The thing is, Michigan State is a #5 seed which indicates that they are pretty good team with flaws. If they can overcome those flaws on a given day, they will have a chance to beat a higher seeded team. If not, well, then they will be out eventually which is going to happen at some point. A lot of teams have flaws, but MSU has one of the best coaches in the game who has proven that he will make the right adjustments and has the players peaking in March.


----------



## Rather Unique (Aug 26, 2005)

i'm pissed that they didn't match up Cuse/UK i would have loved to see UK try and handle that zone.


----------



## HKF (Dec 10, 2002)

Jonathan Watters said:


> It doesn't bother you that Duke got the #1 overall seed in the tournament?

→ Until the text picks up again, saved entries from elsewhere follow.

Lemma wp_stage n d num :
  0 <= num < n -> n <= 65536 -> 0 < d <= 3 -> multiple (num + d) = true ->
  (forall x, num < x < num + d -> multiple x = false) ->
  wp (stage n d (num, sum35 (Z.to_nat (num + 1)))) (fun x =>
    match x with
    | inl st => num + d < n /\ st = (num + d, sum35 (Z.to_nat (num + d + 1)))
    | inr r => r = sum35 (Z.to_nat n)
    end).
Proof.
  intros Hnum Hn Hd Hm Hgap. unfold stage. wp_step. wp_step.
  pose proof (sum35_gap num d ltac:(lia) ltac:(lia) Hgap) as Hg.
  rewrite Z.geb_leb. destruct (Z.leb_spec n (num + d)).
  - simpl. symmetry. apply Hg. lia.
  - rewrite <- (Hg (num + d)) by lia.
    assert (sum35 (Z.to_nat (num + d + 1)) = sum35 (Z.to_nat (num + d)) + (num + d)) as Hs.
    { replace (Z.to_nat (num + d + 1)) with (S (Z.to_nat (num + d))) by lia. cbn [sum35].
      by rewrite Z2Nat.id, Hm by lia. }
    pose proof (sum35_bound (Z.to_nat (num + d + 1))) as Hb. rewrite Z2Nat.id in Hb by lia.
    pose proof (sum35_bound (Z.to_nat (num + d))) as Hb2. rewrite Z2Nat.id in Hb2 by lia.
    assert ((num + d + 1) * (num + d + 1 - 1) <= 65536 * 65535) by (apply Z.mul_le_mono_nonneg; lia).
    wp_step. apply wp_int; [code_lia|simpl; split; [done|by rewrite Hs]].
Qed.

(** One increment [d] from the residue [r]. *)
Ltac next_stage Hst r d :=
  wp_step; eapply wp_mono; [apply (Hst r d); [lia|lia|reflexivity| |lia]|];
  [intros y Hy; assert (y = r + 1 \/ y = r + 2) as [-> | ->] by lia; first [lia | reflexivity]|];
  intros [st|r']; [intros [? ->]; cbn [Z.add Pos.add Pos.succ]|done].

(** The increments 3, 2, 1, 3, 1, 2, 3 step through the multiples of one
    period of 15. *)
Lemma wp_stages n q :
  0 <= q -> 15 * q < n -> n <= 65536 ->
  wp (stages n [3; 2; 1; 3; 1; 2; 3] (15 * q, sum35 (Z.to_nat (15 * q + 1)))) (fun x =>
    match x with
    | inl st => 15 * (q + 1) < n /\ st = (15 * (q + 1), sum35 (Z.to_nat (15 * (q + 1) + 1)))
    | inr r => r = sum35 (Z.to_nat n)
    end).
Proof.
  intros Hq Hqn Hn. cbn [stages].
  assert (forall r, multiple (15 * q + r) = multiple r) as Hper.
  { intros r. unfold multiple. f_equal; [replace (15 * q + r) with (r + 5 * q * 3) by lia|
      replace (15 * q + r) with (r + 3 * q * 5) by lia]; by rewrite Z.mod_add. }
  assert (forall r d, 0 <= r -> 0 < d <= 3 -> multiple (r + d) = true ->
    (forall y, r < y < r + d -> multiple y = false) -> 15 * q + r < n ->
    wp (stage n d (15 * q + r, sum35 (Z.to_nat (15 * q + r + 1)))) (fun x =>
      match x with
      | inl st => 15 * q + (r + d) < n /\ st = (15 * q + (r + d), sum35 (Z.to_nat (15 * q + (r + d) + 1)))
      | inr s => s = sum35 (Z.to_nat n)
      end)) as Hst.
  { intros r d Hr Hd Hm Hgap Hlt. rewrite (Z.add_assoc (15 * q) r d). apply wp_stage; [lia|lia|lia| |].
    - rewrite <- Z.add_assoc. by rewrite Hper.
    - intros x Hx. replace x with (15 * q + (x - 15 * q)) by lia. rewrite Hper. apply Hgap. lia. }
  replace (15 * q, sum35 (Z.to_nat (15 * q + 1))) with (15 * q + 0, sum35 (Z.to_nat (15 * q + 0 + 1)))
    by (by rewrite Z.add_0_r).
  next_stage Hst 0 3. next_stage Hst 3 2. next_stage Hst 5 1. next_stage Hst 6 3.
  next_stage Hst 9 1. next_stage Hst 10 2. next_stage Hst 12 3.
  simpl. replace (15 * (q + 1)) with (15 * q + 15) by lia. done.
Qed.

Lemma wp_sol3 n rest out :
  0 <= n <= 65536 ->
  wp (sol3 (Console (n :: rest) out)) (fun w =>
    w = Console rest (out ++ [PInt (sum35 (Z.to_nat n)); PStr "\n"])).
Proof.
  intros Hn. unfold sol3. cbn [scanf input bind output]. wp_step.
  destruct (decide (n = 0)) as [->|Hn0]; [vm_compute; reflexivity|].
  apply (wp_loop (fun st => exists q, 0 <= q /\ 15 * q < n /\ st = (15 * q, sum35 (Z.to_nat (15 * q + 1))))
    (fun '(num, _) => n - num - 1)).
  - exists 0. split_and!; [lia|lia|done].
  - lia.
  - intros st (q & Hq & Hlt & ->). lia.
  - intros st (q & Hq & Hlt & ->). eapply wp_mono; [by apply wp_stages; [|..|lia]|].
    intros [st|r]; [|intros ->; done]. intros [Hlt' ->]. split; [|lia]. exists (q + 1). split_and!; [lia|lia|done].
Qed.

(** The three solutions of problem 1 agree: the loop over all numbers, the
    closed formula with three arithmetic progressions and the stepping
    through the period of 15 all print the sum of the multiples of 3 or 5
    below n, for 0 <= n <= 65536, where no intermediate result overflows. *)
Theorem euler1_solutions_agree n rest out :
  0 <= n <= 65536 ->
  let answer := Console rest (out ++ [PInt (sum35 (Z.to_nat n)); PStr "\n"]) in
  sol1 (Console (n :: rest) out) = Ok answer /\
  sol2 (Console (n :: rest) out) = Ok answer /\
  sol3 (Console (n :: rest) out) = Ok answer.
Proof.
  intros Hn answer. split_and!.
  - pose proof (wp_sol1 n rest out Hn) as H. by apply wp_exists in H as (w & -> & ->).
  - pose proof (wp_sol2 n rest out Hn) as H. by apply wp_exists in H as (w & -> & ->).
  - pose proof (wp_sol3 n rest out Hn) as H. by apply wp_exists in H as (w & -> & ->).
Qed.

(** Below 1000 the sum is 233168. *)
Lemma euler1_solutions_agree_witness :
  sol1 (Console [1000] []) = Ok (Console [] [PInt 233168; PStr "\n"]) /\
  sol2 (Console [1000] []) = Ok (Console [] [PInt 233168; PStr "\n"]) /\
  sol3 (Console [1000] []) = Ok (Console [] [PInt 233168; PStr "\n"]).
Proof.
  assert (sum35 (Z.to_nat 1000) = 233168) as E by (vm_compute; reflexivity). rewrite <- E.
  apply (euler1_solutions_agree 1000 [] []). lia.
Defined.

(** For a negative n the formula of sol2 does not give 0. *)
Lemma euler1_negative :
  sol1 (Console [-5] []) = Ok (Console [] [PInt 0; PStr "\n"]) /\
  sol2 (Console [-5] []) = Ok (Console [] [PInt 3; PStr "\n"]).
Proof. split; vm_compute; reflexivity. Qed.

End MultiplesOf3And5.

(** * Project Euler, problem 2 *)

Module EvenFibonacci.

(** 46 Fibonacci numbers fit in an int. *)
Definition main (w : console) : res console :=
  let* (n, w) := scanf w in
  let* (sum, _, _) := while 47 (fun '(_, _, j) => Ok (j <=? n)) (fun '(sum, i, j) =>
    let* sum := if Z.land j 1 =? 0 then int (sum + j) else Ok sum in
    let temp := i in
    let i := j in
    let* j := int (temp + i) in
    Ok (sum, i, j)) (0, 1, 2) in
  Ok (printf [PInt sum; PStr "\n"] w).

(** Up to four million, as in the problem. *)
Lemma even_fibonacci_answer :
  main (Console [4000000] []) = Ok (Console [] [PInt 4613732; PStr "\n"]).
Proof. vm_compute. reflexivity. Qed.

End EvenFibonacci.

(** * Project Euler, problem 3, second solution *)

Module LargestPrimeFactor.

(** [while (n%i == 0) { prime = i; n /= i; }]: an int has at most 31
    factors. *)
Definition divide_out (i : Z) (st : Z * Z) : res (Z * Z) :=
  while 32 (fun '(n, _) => Ok (Z.rem n i =? 0)) (fun '(n, _) => Ok (Z.quot n i, i)) st.

(** The square root of an int is at most 46340. *)
Definition factor (n : Z) : res Z :=
  let* (n, prime, _) := while (Z.to_nat 46342)
    (fun '(n, _, i) => let* sq := int (i * i) in Ok (sq <=? n))
    (fun '(n, prime, i) =>
       let* (n, prime) := divide_out i (n, prime) in
       let* i := int (i + 1) in
       Ok (n, prime, i)) (n, 1, 2) in
  Ok (if n >? 1 then n else prime).

Definition main (w : console) : res console :=
  let* (n, w) := scanf w in
  let* prime := factor n in
  Ok (printf [PInt prime; PStr "\n"] w).

(** ** Prime factors *)

Lemma prime_factor_exists n : 2 <= n -> exists p, Z.prime p /\ (p | n).
Proof.
  intros Hn. replace n with (Z.of_nat (Z.to_nat n)) in * by lia. revert Hn. generalize (Z.to_nat n). clear n.
  intros n. induction (lt_wf n) as [n _ IH]. intros Hn.
  destruct (prime_dec (Z.of_nat n)) as [Hp|Hp]; [exists (Z.of_nat n); split; [by apply prime_alt|apply Z.divide_refl]|].
  apply not_prime_divide in Hp as (m & Hm & Hd); [|lia].
  destruct (IH (Z.to_nat m)) as (p & Hp & Hpm); [lia|lia|]. rewrite Z2Nat.id in Hpm by lia.
  exists p. split; [done|]. by apply (Z.divide_trans _ m).
Qed.

(** Every prime factor of [n] is at least [i]. *)
Definition rough (i n : Z) : Prop := forall p, Z.prime p -> (p | n) -> i <= p.

(** A divisor at the bound is prime. *)
Lemma rough_divisor_prime i n : 2 <= i -> rough i n -> (i | n) -> Z.prime i.
Proof.
  intros Hi Hr Hd. destruct (prime_factor_exists i Hi) as (p & Hp & Hpi).
  assert (i <= p) by (apply Hr; [done|by apply (Z.divide_trans _ i)]).
  assert (p <= i) by (apply Z.divide_pos_le; [lia|done]). by replace i with p by lia.
Qed.

(** What is left when the square exceeds it is prime. *)
Lemma rough_prime i n : 2 <= i -> rough i n -> n < i * i -> 1 < n -> Z.prime n.
Proof.
  intros Hi Hr Hlt Hn. destruct (prime_factor_exists n ltac:(lia)) as (p & Hp & [m Hm]).
  assert (i <= p) as Hip by (apply Hr; [done|by exists m]).
  destruct (decide (m <= 1)) as [Hm1|Hm1].
  - assert (m = 1) as -> by nia. by replace n with p by lia.
  - destruct (prime_factor_exists m ltac:(lia)) as (q & Hq & Hqm).
    assert (i <= q) by (apply Hr; [done|]; rewrite Hm; by apply Z.divide_mul_l).
    assert (q <= m) by (apply Z.divide_pos_le; [lia|done]). nia.
Qed.

Section largest.
Context (n0 : Z) (Hn0 : 2 <= n0).

(** [p] is the largest prime factor found so far: it covers the factors of
    [n0] that are not left in [n]. *)
Definition covers (n p : Z) : Prop :=
  1 <= n /\ (n | n0) /\ (p = 1 \/ Z.prime p /\ (p | n0)) /\
  forall q, Z.prime q -> (q | n0) -> (q | n) \/ q <= p.

Lemma wp_divide_out i n p :
  2 <= i -> n < 2 ^ 31 -> covers n p -> rough i n -> p < i ->
  wp (divide_out i (n, p)) (fun '(n', p') =>
    n' <= n /\ covers n' p' /\ rough (i + 1) n' /\ p' <= i).
Proof.
  intros Hi Hn. unfold divide_out. assert (n < 2 ^ Z.of_nat 31) as Hb by lia. clear Hn. revert Hb.
  enough (forall f n p, n < 2 ^ Z.of_nat f -> covers n p -> rough i n -> p <= i ->
    wp (while (S f) (fun '(n, _) => Ok (Z.rem n i =? 0)) (fun '(n, _) => Ok (Z.quot n i, i)) (n, p))
      (fun '(n', p') => n' <= n /\ covers n' p' /\ rough (i + 1) n' /\ p' <= i)) as H.
  { intros Hb Hc Hr Hp. apply H; [done..|lia]. }
  clear n p. induction f as [|f IH]; intros n p Hb (Hn1 & Hdn & Hp & Hcov) Hr Hpi; rewrite while_step; cbn [bind];
    rewrite Z.rem_mod_nonneg by lia; destruct (Z.eqb_spec (n mod i) 0) as [E|E].
  - simpl in Hb. lia.
  - simpl in Hb. lia.
  - apply Z.mod_divide in E; [|lia]. pose proof (rough_divisor_prime i n Hi Hr E) as Hpi'.
    assert (n = i * (n / i)) as Hni by (apply Z.div_exact; [lia|by apply Z.mod_divide; [lia|]]).
    assert (1 <= n / i) by nia. cbn [bind]. rewrite Z.quot_div_nonneg by lia.
    assert (n / i <= n) by nia.
    eapply wp_mono; [apply IH|].
    + rewrite Nat2Z.inj_succ, Z.pow_succ_r in Hb by lia. nia.
    + split_and!; [lia| | |].
      * apply (Z.divide_trans _ n); [|done]. exists i. lia.
      * right. split; [done|]. by apply (Z.divide_trans _ n).
      * intros q Hq Hqn. destruct (Hcov q Hq Hqn) as [Hqd|Hqp]; [|right; lia].
        rewrite Hni in Hqd. apply (Z.divide_prime_mul i (n / i) q Hq) in Hqd as [Hqd|Hqd]; [|by left].
        right. apply Z.divide_pos_le; [lia|done].
    + intros q Hq Hqd. apply Hr; [done|]. rewrite Hni. by apply Z.divide_mul_r.
    + lia.
    + intros [n' p'] (? & ? & ? & ?). split_and!; [lia|done..].
  - cbn [wp]. split_and!; [lia|done| |done]. intros q Hq Hqd. specialize (Hr q Hq Hqd) as Hiq.
    destruct (decide (q = i)) as [->|]; [|lia]. exfalso. apply E. by apply Z.mod_divide; [lia|].
Qed.

Lemma wp_factor :
  n0 < 46340 * 46340 ->
  wp (factor n0) (fun r => Z.prime r /\ (r | n0) /\ forall q, Z.prime q -> (q | n0) -> q <= r).
Proof.
  intros Hmax. unfold factor. wp_step.
  apply (wp_while (fun '(n, p, i) => 2 <= i <= 46340 /\ n <= n0 /\ covers n p /\ rough i n /\ p < i)
    (fun '(_, _, i) => 46340 - i)).
  - split_and!; [lia|lia|lia| | |lia].
    + split_and!; [lia|apply Z.divide_refl|by left|]. intros q Hq Hqn. by left.
    + intros q Hq _. by apply Z.prime_ge_2 in Hq.
  - lia.
  - intros [[n p] i] (Hi & _). lia.
  - intros [[n p] i] (Hi & Hn & Hcov & Hr & Hp).
    assert (i * i <= 46340 * 46340) by (apply Z.mul_le_mono_nonneg; lia).
    wp_step. apply wp_int; [code_nia|]. cbn [wp]. destruct (Z.leb_spec (i * i) n).
    + assert (i < 46340) by nia. wp_step. eapply wp_mono; [apply wp_divide_out; [lia|lia|done..]|].
      intros [n' p'] (Hn' & Hcov' & Hr' & Hp'). wp_step. wp_step. cbn [wp].
      split_and!; [lia|lia|lia|done|done|lia|lia].
    + cbn [wp]. destruct Hcov as (Hn1 & Hdn & Hpp & Hcov). rewrite Z.gtb_ltb.
      destruct (Z.ltb_spec 1 n).
      * assert (Z.prime n) as Hpn by (apply (rough_prime i); [lia|done|lia|lia]). split_and!; [done..|].
        intros q Hq Hqn. destruct (Hcov q Hq Hqn) as [Hqd|Hqp]; [by apply Z.divide_pos_le; [lia|]|].
        assert (i <= n) by (apply Hr; [done|apply Z.divide_refl]). lia.
      * assert (n = 1) as -> by lia.
        assert (forall q, Z.prime q -> (q | n0) -> q <= p) as Hall.
        { intros q Hq Hqn. destruct (Hcov q Hq Hqn) as [Hqd|]; [|done].
          apply Z.prime_ge_2 in Hq. apply Z.divide_pos_le in Hqd; lia. }
        destruct (prime_factor_exists n0 Hn0) as (q & Hq & Hqn). specialize (Hall q Hq Hqn) as Hqp.
        apply Z.prime_ge_2 in Hq. destruct Hpp as [->|[Hpr Hpd]]; [lia|]. done.
Qed.
End largest.

(** sol2.c of problem 3 is right: for every n from 2 to 46340^2 - 1 it
    prints a prime that divides n, and no larger prime divides n.  (From
    46340^2 on the test i*i <= n can overflow.) *)
Theorem largest_prime_factor_correct n rest out :
  2 <= n < 46340 * 46340 ->
  wp (main (Console (n :: rest) out)) (fun w =>
    exists r, w = Console rest (out ++ [PInt r; PStr "\n"]) /\
      Z.prime r /\ (r | n) /\ forall q, Z.prime q -> (q | n) -> q <= r).
Proof.
  intros Hn. unfold main. cbn [scanf input output bind]. wp_step.
  eapply wp_mono; [apply wp_factor; lia|]. intros r Hr. by exists r.
Qed.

I don't think Duke is going to get out of the region.


----------



## coolpohle (Dec 28, 2006)

Jonathan Watters said:


> I think your Illinois hate stems from the Illini beating Wisconsin in Madison.


I hate RPIs in the 70s.


----------



## JuniorNoboa (Jan 27, 2003)

The third and fourth number one seeds got the best draw. Duke the easiest, then Syeacuse. I cany believe Vandy was a four.


----------



## Blue (Jun 21, 2007)

Diable said:


> I didn't really expect Va Tech to get in, but they deserve it as much as Florida does...Of course they should have beaten Miami and they'd have been in.


Idk. Florida could easily be out, but I think UF had a better resume than Va Tech. 

*UF:* RPI: 54, SOS: 33, Conference RPI: 37, Conference SOS: 39
*VaTech:* RPI: 56, SOS: 132, Conference RPI: 39, Conference SOS: 51


----------



## coolpohle (Dec 28, 2006)

Once again Virginia Tech gets left out because they scheduled terribly OOC. You would think at some point they would get the message.


----------



## JuniorNoboa (Jan 27, 2003)

Dan Guerrerom chair of the committtee - ``Duke got the third number one seed and Purdue because they brought me some fine Carolina tail last night


----------



## croco (Feb 14, 2005)

On another note, I wouldn't be surprised if there was only one #1 seed in the Final Four.


----------



## HKF (Dec 10, 2002)

The Big 12 is going to get it rocking in this tournament. Just looking at the brackets at first glance I got:

Elite Eight

Texas (8) vs. West Virginia (2)
Texas A&M (5) vs. Baylor (3)
Kansas (1) vs. Ohio State (2)
Syracuse (1) vs. Kansas State (2)


----------



## JuniorNoboa (Jan 27, 2003)

Dan Guerrero --- We just felt that at the end of the season Duke did better. And by did better, it is in term so the key bribes they brought us during the last week of the season.


----------



## Nimreitz (May 13, 2003)

croco said:


> On another note, I wouldn't be surprised if there was only one #1 seed in the Final Four.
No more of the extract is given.